O dönemde yaşanan kaos durumu, burjuvazinin Napolyon Bonapart'ın yükselişini destekleyerek devrimci süreci yeniden düzenlemesine izin verdi. Burjuvazinin çıkarları, imparator olarak bile, bir ulusal kahraman tarafından garanti altına alındı. kralcı güçleri devirmek, burjuvazinin ihtiyaçlarını karşılamak ve sınıfları etkileyen ekonomik krizi sona erdirmek popüler. Ne de olsa, bu başarılar devrimi garantiledi mi yoksa iktidarın halk tarafından ele geçirilmesini mi engelledi?
Daha sonra, bilimsel sosyalizmin ortaya çıkmasıyla - esas olarak aşağıdaki gibi teorisyenlerin katkısıyla: Karl Marx ve Friedrich Engels – devrimci öneri, net ve iyi tanımlanmış bir proje ile yeni bir hava kazandı. Sosyalizm, bir güçle donanmış işçi sınıflarının seferberliği için bir öneriyi teşvik ederek zemin kazandı. sosyal sınıfların, özel mülkiyetin ve Devletin kademeli olarak yok olmasına elverişli siyasi proje.

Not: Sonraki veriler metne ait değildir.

(** A claimed request; an error puts it off and ends the turn. *)
Definition settlePending (from : string) (proofProvider : option compact_prover) : eff worker_world unit :=
  t ← clock;
  claimed ← on_database (claimRequest i instanceId 360 t);
  match claimed with
  | None => mret tt
  | Some claimed =>
      let pending := c_event claimed in
      eff_catch (settleClaim pending from proofProvider) (λ e,
        t ← clock;
        _ ← on_database (retryRequest i (requestId pending) instanceId
              (json_text (VObj ((λ kv, (kv.1, VStr kv.2)) <$> errorDetails (VObj [("message", VStr e)])))) 10 t);
        eff_throw e)
  end.

(** A turn gives whether the process is healthy, and its statistics. *)
Definition operatorTurn (from : string) (proofProvider : option compact_prover)
    : eff worker_world (bool * list (string * value)) :=
  stats ← compactScan;
  _ ← eff_forM (λ id, on_archive_budget (recordReview (VStr (print_int id))))
        (default [] (sc_reviewRequestIds stats));
  _ ← settlePending from proofProvider;
  w ← eff_get;
  queue ← eff_lift (summary i (wk_store w));
  let fields := scan_stats_fields stats queue in
  okay ← beat "operator" from fields; mret (okay, fields).

Definition archiverTurn (from : string) : eff worker_world (bool * list (string * value)) :=
  stats ← compactArchiveCycle saveWitnessEvents;
  let fields := archive_stats_fields stats in
  okay ← beat "archiver" from fields; mret (okay, fields).

(** ** Sending within the limits of the process *)

Definition RELAYER_FLOOR : Z := 2000000000000000.
Definition value_of (t : worker_transaction) : value :=
  match t with Prepared _ => VUndef | Populated v => prop_opt v "value" end.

O zamandan beri, siyasi eğilimler büyük bir ideolojik iki kutuplulaşma sürecinden geçti. Durumlarının farkında olan işçiler, devrimden ve komünist bir toplumun ortaya çıkmasından yana olacaklardı. Öte yandan, burjuvazi ve büyük toprak sahipleri, bireysel davranışlarına dayanarak, muhafazakarlığı ve her türlü dönüştürücü eylemden kaçınmayı temsil ettiler.
Rus Devrimi'nin getirdiği siyasi çalkantı ile bu düşmanca anlayış, Kızıl Ordu'nun oluşumu ve sovyetlerin dönüştürücü rolü ile somutlaşmış gibiydi. Bununla birlikte, bu diğer devrimci deneyim, eşitliğin her yerde hazır bulunan bir hükümetin talepleriyle değiştirildiği totaliter bir devletin şişmesi tarafından tarihsel olarak geride tutuldu.

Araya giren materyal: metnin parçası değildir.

(* ===== verification/CommandLine.v ===== *)
(** * The command line ([cli.mjs])

    The options that the operator is started with: how the arguments are read, and
    the numbers among them, which are doubles that must be safe integers. *)

From S2P Require Import Prelude Js Hex CanonicalJson Json ErrorText.

Open Scope Z_scope.

(** ** [Number(v)], where it is a safe integer

    The integer a numeral denotes after it is rounded to a double; [None] for
    [NaN], an infinity, a fraction or an integer that is not safe. *)

(** The digits of a decimal numeral and its exponent: [mantissa * 10 ^ exponent]. *)
Definition decimal_exponent (l : list ascii) : option Z :=
  match l with
  | [] => Some 0
  | c :: l =>
      if Ascii.eqb (lower_char c) "e" then
        match l with
        | "-"%char :: l => Z.opp <$> parse_digits 10 l
        | "+"%char :: l => parse_digits 10 l
        | _ => parse_digits 10 l
        end
      else None
  end.
Definition unsigned_decimal (l : list ascii) : option (Z * Z) :=
  let '(whole, rest) := span is_digit l in
  let '(fraction, rest) :=
    match rest with "."%char :: rest => span is_digit rest | _ => ([], rest) end in
  mantissa ← parse_digits 10 (whole ++ fraction);
  exponent ← decimal_exponent rest;
  Some (mantissa, exponent - Z.of_nat (length fraction)).

(** The double next to [m / d] is the integer [z], for a safe [z >= 0]: the ratio
    is within half the distance to the doubles around [z], which are [2 ^ (e - 52)]
    away, and half of that below a power of two; a tie goes to the even mantissa. *)
Definition rounds_to (m d z : Z) : bool :=
  if z =? 0 then m * 2 ^ 1075 <=? d
  else
    let e := Z.log2 z in
    let u := 2 ^ (52 - e) in
    let slack := if z * d <=? m then 2 * u * (m - z * d)
                 else (if z =? 2 ^ e then 4 else 2) * u * (z * d - m) in
    if Z.even (z * u) then slack <=? d else slack <? d.
(** [mantissa * 10 ^ exponent] as a double, when it is a safe integer. *)
Definition decimal_value (mantissa exponent : Z) : option Z :=
  if mantissa =? 0 then Some 0
  else if 0 <=? exponent then
    if exponent <=? 16 then
      let z := mantissa * 10 ^ exponent in if z <=? MAX_SAFE_INTEGER then Some z else None
    else None
  else
    let d := 10 ^ (- exponent) in
    let z := mantissa / d in
    find_first (λ z, (z <=? MAX_SAFE_INTEGER) && rounds_to mantissa d z) [z; z + 1].

Definition safe_number (z : Z) : option Z := if safe_integer z then Some z else None.
(** A numeral with a radix prefix, which takes no sign. *)
Definition radix_of (c : ascii) : option Z :=
  let c := lower_char c in
  if Ascii.eqb c "x" then Some 16 else if Ascii.eqb c "o" then Some 8
  else if Ascii.eqb c "b" then Some 2 else None.
Definition decimal_number (l : list ascii) : option Z :=
  '(mantissa, exponent) ← unsigned_decimal l; decimal_value mantissa exponent.
Definition string_number (s : string) : option Z :=
  match chars (trim s) with
  | [] => Some 0
  | "-"%char :: l => Z.opp <$> decimal_number l
  | "+"%char :: l => decimal_number l
  | l =>
      match l with
      | "0"%char :: c :: digits =>
          match radix_of c with
          | Some base => z ← parse_digits base digits; safe_number z
          | None => decimal_number l
          end
      | _ => decimal_number l
      end
  end.
Definition to_number (v : value) : option Z :=
  match v with
  | VUndef | VFrac _ | VObj _ => None
  | VNull => Some 0
  | VBool b => Some (if b then 1 else 0)
  | VNum z | VBig z => safe_number z
  | VStr s => string_number s
  | VArr l => string_number (to_str (VArr l))
  end.

(** [v ?? fallback] *)
Definition nullish (v fallback : value) : value :=
  match v with VUndef | VNull => fallback | _ => v end.

(** [positiveInteger(value, name, fallback, minimum)] *)
Definition positiveInteger (v : value) (name : string) (fallback : value) (minimum : Z) : result Z :=
  match to_number (nullish v fallback) with
  | Some parsed =>
      _ ← require (minimum <=? parsed) ("invalid --" +:+ name); Ok parsed
  | None => Throw ("invalid --" +:+ name)
  end.

(** ** [parseArgs] *)

(** [s.slice(2)] *)
Definition slice2 (s : string) : string := of_chars (drop 2 (chars s)).
(** [options[k] = s]: a text does not replace the prototype of an object. *)
Definition set_option (k s : string) (options : list (string * value)) : list (string * value) :=
  if bool_decide (k = "__proto__") then options else assoc_set k (VStr s) options.

(** The arguments after the command, two at a time. *)
Fixpoint parseRest (rest : list string) (options : list (string * value))
    : result (list (string * value)) :=
  match rest with
  | [] => Ok options
  | item :: rest =>
      _ ← require (starts_with "--" item) ("unexpected argument: " +:+ item);
      match rest with
      | [] => Throw ("missing value for " +:+ item)
      | v :: rest =>
          _ ← require (negb (starts_with "--" v)) ("missing value for " +:+ item);
          parseRest rest (set_option (slice2 item) v options)
      end
  end.
Record arguments := { command : option string; options : value }.
Definition parseArgs (argv : list string) : result arguments :=
  options ← parseRest (tail argv) [];
  Ok {| command := head argv; options := VObj options |}.

(** ** Lemmas and theorems *)

Lemma safe_Some z n : safe_number z = Some n ↔ safe_integer z = true ∧ n = z.
Proof. unfold safe_number. destruct (safe_integer z); naive_solver. Qed.
Lemma safe_integer_spec z : safe_integer z = true ↔ - MAX_SAFE_INTEGER <= z <= MAX_SAFE_INTEGER.
Proof. unfold safe_integer. rewrite Z.leb_le. lia. Qed.

Lemma parse_digits_nonnegative base l z : 0 <= base → parse_digits base l = Some z → 0 <= z.
Proof.
  intros Hb. unfold parse_digits. destruct l as [|c l]; [done|]. generalize (c :: l). clear c l.
  enough (∀ l a, (∀ z, a = Some z → 0 <= z) → ∀ z, foldl (parse_step base) a l = Some z → 0 <= z) as Hgo.
  { intros l. apply Hgo. by intros ? [= <-]. }
  induction l as [|c l IH]; intros a Ha; cbn [foldl]; [done|]. apply IH. intros z'. unfold parse_step.
  intros (y & Hy & (d & Hd & Hz)%bind_Some)%bind_Some. specialize (Ha _ Hy).
  assert (0 <= d).
  { unfold digit_value, is_digit, in_range in Hd. repeat case_match; simplify_eq; reflect_bool_hyps; lia. }
  case_match; simplify_eq. lia.
Qed.

Lemma decimal_value_range m e z : 0 <= m → decimal_value m e = Some z → 0 <= z <= MAX_SAFE_INTEGER.
Proof.
  intros Hm. unfold decimal_value. destruct (m =? 0) eqn:E0; [by intros [= <-]|].
  destruct (0 <=? e) eqn:Ee.
  - destruct (e <=? 16); [|done]. destruct (_ <=? MAX_SAFE_INTEGER) eqn:Es; [|done]. intros [= <-].
    apply Z.leb_le in Es, Ee. split; [|done]. apply Z.mul_nonneg_nonneg; [done|]. apply Z.pow_nonneg. lia.
  - intros [Hz [Hs _]%andb_true_iff]%find_first_Some. apply Z.leb_le in Hs. split; [|done].
    assert (0 <= m / 10 ^ (- e)).
    { apply Z.div_pos; [done|]. apply Z.pow_pos_nonneg; [lia|]. apply Z.leb_gt in Ee. lia. }
    rewrite !elem_of_cons in Hz. destruct Hz as [->|[->|Hz]]; [lia..|]. by apply elem_of_nil in Hz.
Qed.

Lemma span_spec f l : l = (span f l).1 ++ (span f l).2 ∧ forallb f (span f l).1 = true.
Proof.
  induction l as [|c l [IH1 IH2]]; cbn; [done|]. destruct (f c) eqn:Ef; [|done].
  destruct (span f l) as [a b]. cbn in *. rewrite Ef, IH2. split; [by f_equal|done].
Qed.
Lemma span_all f l : forallb f l = true → span f l = (l, []).
Proof. induction l as [|c l IH]; cbn; [done|]. intros [-> Hl]%andb_true_iff. by rewrite IH. Qed.

Lemma unsigned_decimal_nonneg l m e : unsigned_decimal l = Some (m, e) → 0 <= m.
Proof.
  unfold unsigned_decimal. destruct (span is_digit l) as [whole rest].
  destruct (match rest with "."%char :: rest => span is_digit rest | _ => ([], rest) end) as [fraction rest'].
  intros (m' & Hm & (e' & _ & [= <- _])%bind_Some)%bind_Some.
  by eapply (parse_digits_nonnegative 10).
Qed.

Lemma decimal_number_range l n : decimal_number l = Some n → 0 <= n <= MAX_SAFE_INTEGER.
Proof.
  intros ([m e] & Hm%unsigned_decimal_nonneg & Hn)%bind_Some. by eapply decimal_value_range.
Qed.

Lemma string_number_safe s z : string_number s = Some z → safe_integer z = true.
Proof.
  assert (∀ l n, decimal_number l = Some n → safe_integer n = true) as Hs.
  { intros l n Hn%decimal_number_range. apply safe_integer_spec. lia. }
  assert (∀ l n, Z.opp <$> decimal_number l = Some n → safe_integer n = true) as Ho.
  { intros k n (y & Hy%decimal_number_range & ->)%fmap_Some. apply safe_integer_spec. lia. }
  unfold string_number. destruct (chars (trim s)) as [|c l]; [by intros [= <-]|].
  destruct c as [[] [] [] [] [] [] [] []]; eauto. destruct l as [|c l]; eauto. destruct (radix_of c); eauto.
  intros (y & _ & [Hy ->]%safe_Some)%bind_Some. done.
Qed.

Lemma to_number_safe v z : to_number v = Some z → safe_integer z = true.
Proof.
  destruct v; cbn [to_number]; try done; try (by intros [= <-]);
    try (by intros [? ->]%safe_Some); try apply string_number_safe.
  intros [= <-]. by destruct b.
Qed.

(** An accepted number is a safe integer and not below the minimum. *)
Lemma positiveInteger_range v name fallback minimum n :
  positiveInteger v name fallback minimum = Ok n → minimum <= n <= MAX_SAFE_INTEGER.
Proof.
  unfold positiveInteger. destruct (to_number _) as [parsed|] eqn:E; [|done].
  intros (? & Hm%require_Ok & [= <-])%bind_Ok. apply to_number_safe, safe_integer_spec in E.
  apply Z.leb_le in Hm. lia.
Qed.

Lemma decimal_number_print z :
  0 <= z <= MAX_SAFE_INTEGER → decimal_number (chars (print_base 10 z)) = Some z.
Proof.
  intros Hz. unfold decimal_number, unsigned_decimal.
  rewrite (span_all _ _ (print_base_digits z ltac:(lia))), app_nil_r, parse_print_base by lia.
  cbn [mbind option_bind decimal_exponent length]. unfold decimal_value.
  destruct (Z.eqb_spec z 0) as [->|]; [done|]. change (0 - Z.of_nat 0) with 0. cbn -[Z.mul].
  rewrite Z.mul_1_r. by rewrite (proj2 (Z.leb_le _ _)) by lia.
Qed.

(** The decimal text of a safe integer is that number. *)
Lemma string_number_print z : safe_integer z = true → string_number (print_int z) = Some z.
Proof.
  intros Hz%safe_integer_spec. unfold string_number. rewrite trim_id.
  2: { destruct (print_int_cons z) as (c & l & -> & Hl). apply forallb_Forall in Hl.
       eapply Forall_impl; [done|]. cbn. intros d. apply numeral_char_not_space. }
  unfold print_int. destruct (Z.ltb_spec z 0) as [Hn|Hn].
  - change (chars ("-" +:+ print_base 10 (- z))) with ("-"%char :: chars (print_base 10 (- z))).
    cbv match. rewrite decimal_number_print by lia. cbn. f_equal. lia.
  - pose proof (decimal_number_print z ltac:(lia)) as Hv. pose proof (print_base_digits z Hn) as Hd.
    destruct (print_base_head z Hn) as (c & l & E & Hc). rewrite E in *. cbn [forallb] in Hd.
    apply andb_true_iff in Hd as [Hd _]. destruct (decide (c = "0"%char)) as [->|H0].
    + rewrite (Hc eq_refl) in *. exact Hv.
    + destruct (digit_char_cases c Hd) as (Hm & Hpl & _).
      destruct c as [[] [] [] [] [] [] [] []]; try exact Hv; by exfalso.
Qed.

Lemma positiveInteger_print n name fallback minimum :
  minimum <= n → safe_integer n = true →
  positiveInteger (VStr (print_int n)) name fallback minimum = Ok n.
Proof.
  intros Hm Hs. unfold positiveInteger. cbn [nullish to_number]. rewrite string_number_print by done.
  by rewrite (proj2 (Z.leb_le _ _)) by done.
Qed.

(** Numerals that are not the decimal text of an integer. *)
Example numerals :
  string_number <$> ["1e3"; " 250 "; "0x10"; "2.50e1"; "2.5"; "12abc"; "-7"; "9007199254740993"; ""; "1e-400";
                     "4503599627370495.9999"; "4503599627370496.5"; "4503599627370497.5"; "-0x10"]
  = [Some 1000; Some 250; Some 16; Some 25; None; None; Some (-7); None; Some 0; Some 0;
     Some 4503599627370496; Some 4503599627370496; Some 4503599627370498; None].
Proof. vm_refl. Qed.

Sovyet bürokrasisi ve Fransız burjuvazisi, karşı-devrimci eylemin büyük örnekleri haline geldi. Bununla birçok kişi, bir proleter hükümetin, onu kuranların düzenini altüst etmeye muktedir olmayan geçici bir deneyimi tahmin edemeyeceği sonucuna varır. Bu, siyasi ideolojilerin, çoğunluğun eylemini motive edebilecek fikirleri teşvik edemeyecek kadar açık bir şekilde boşaldığına dair açık bir sonuç mu yoksa bir işaret mi?
Bu sorunun cevabını ararken, melankolik ütopyaların karanlık alanını devrimci vaatler işgal ediyor gibi görünüyor. Kapitalist sistemin güvencelerinin sağlamlaştırılmasıyla diyalektik-tarihsel materyalizm ortadan kalkacaktı. Eğer böyle bir iddia doğru çıkarsa, -Francis Fukuyama'nın kehanet ettiği gibi- "tarihin sonuna" ulaşmış olurduk.